(Records drawn from a dataset)
(** * Sorting helpers of the context view

    A shallow embedding of
    [src/core_plugins/kibana/public/context/api/utils/sorting.js]:
    [getFirstSortableField], [reverseSortDirective] and
    [reverseSortDirection], followed by the properties the specification
    states about them.

    JavaScript data is embedded as the inductive type [value]: the
    primitives, arrays, and plain objects as finite maps from property
    names to values (own enumerable data properties; like the result of
    [JSON.parse], a plain object has the standard prototype and may own
    any key, [__proto__] included).  Values are finite trees.  The order
    of an object's keys is not represented; the specification declares it
    irrelevant.

    Two features of the run-time are made explicit because the functions
    depend on them.

    - lodash 3 builds the results of [_.assign] and [_.mapValues] by plain
      assignment, [result[key] = value].  For the key [__proto__] that
      assignment reaches the prototype setter: a primitive is ignored,
      so the key is lost, and an object, an array or [null] replaces the
      prototype of the result.  An object with a replaced prototype is
      not a [value]; the helpers, and with them [reverseSortDirection] and
      [reverseSortDirective], return [None] in that case and [Some] of the
      resulting value in every other case.
    - [reverseSortDirection] calls itself once per plain object nested
      under [order].  Besides the structural definition, the function is
      written call by call with a budget of nested calls, which stands
      for the depth of call stack the engine grants. *)

From stdpp Require Import gmap strings list fin_maps.

Set Warnings "-register-all".

(* ===================================================================== *)
(** * JavaScript values and the lodash helpers the module calls *)
(* ===================================================================== *)

Inductive value : Type :=
| VUndefined
| VNull
| VBool (b : bool)
| VNum (n : Z)
| VStr (s : string)
| VArr (elems : list value)
| VObj (props : gmap string value).

(** [_.isString(v)]. *)
Definition isString (v : value) : bool :=
  match v with VStr _ => true | _ => false end.

(** [_.isPlainObject(v)]: arrays and [null] are not plain objects. *)
Definition isPlainObject (v : value) : bool :=
  match v with VObj _ => true | _ => false end.

(** [v === 'lit']: strict equality with a string literal holds for that
    very string and for nothing else. *)
Definition strictEqualsString (v : value) (lit : string) : bool :=
  match v with VStr s => bool_decide (s = lit) | _ => false end.

(** The own properties of a value that is a plain object. *)
Definition ownProps (v : value) : gmap string value :=
  match v with VObj o => o | _ => ∅ end.

(** [o.key] on a plain object: the property's value, or [undefined] when
    the object has no such property. *)
Definition getProp (v : value) (key : string) : value :=
  default VUndefined (ownProps v !! key).

(** What the setter of [__proto__] accepts as a prototype: an object (a
    plain object, an array) or [null]. *)
Definition replacesPrototype (v : value) : bool :=
  match v with VNull | VArr _ | VObj _ => true | _ => false end.

(** [result[key] = val] on an object that still has the standard
    prototype.  Every key but [__proto__] becomes an own property.  The
    key [__proto__] goes to the setter inherited from the standard
    prototype: it ignores a primitive and leaves [result] as it is, and
    it replaces the prototype by an object or [null] ([None]). *)
Definition setProp (key : string) (val : value)
    (result : gmap string value) : option (gmap string value) :=
  if bool_decide (key = "__proto__") then
    if replacesPrototype val then None else Some result
  else Some (<[key := val]> result).

(** The copy loop of lodash 3 ([baseCopy]): for each own key of [source],
    [result[key] = source[key]]. *)
Definition copyProps (source result : gmap string value)
    : option (gmap string value) :=
  map_fold (λ key val acc, acc ≫= setProp key val) (Some result) source.

(** [_.assign(target, ...sources)]: the sources are copied into the target
    from left to right, a later source overwriting an earlier one. *)
Definition assign (target : gmap string value)
    (sources : list (gmap string value)) : option (gmap string value) :=
  foldl (λ acc source, acc ≫= copyProps source) (Some target) sources.

(** [_.mapValues(o, f)]: starting from [{}], for each own key of [o],
    [result[key] = f(o[key])]. *)
Definition mapValues (f : value → option value) (o : gmap string value)
    : option (gmap string value) :=
  map_fold (λ key val acc,
              result ← acc; mapped ← f val; setProp key mapped result)
           (Some ∅) o.

(* ===================================================================== *)
(** * getFirstSortableField *)
(* ===================================================================== *)

(** The list of field names that are allowed for sorting, but not included
    in index pattern fields. *)
Definition META_FIELD_NAMES : list string := ["_seq_no"; "_doc"; "_uid"].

● **Your objective**
The answer must consist of every line from the data that contains the word "order".

● **Answer to this problem**
    any key, [__proto__] included).  Values are finite trees.  The order
      under [order].  Besides the structural definition, the function is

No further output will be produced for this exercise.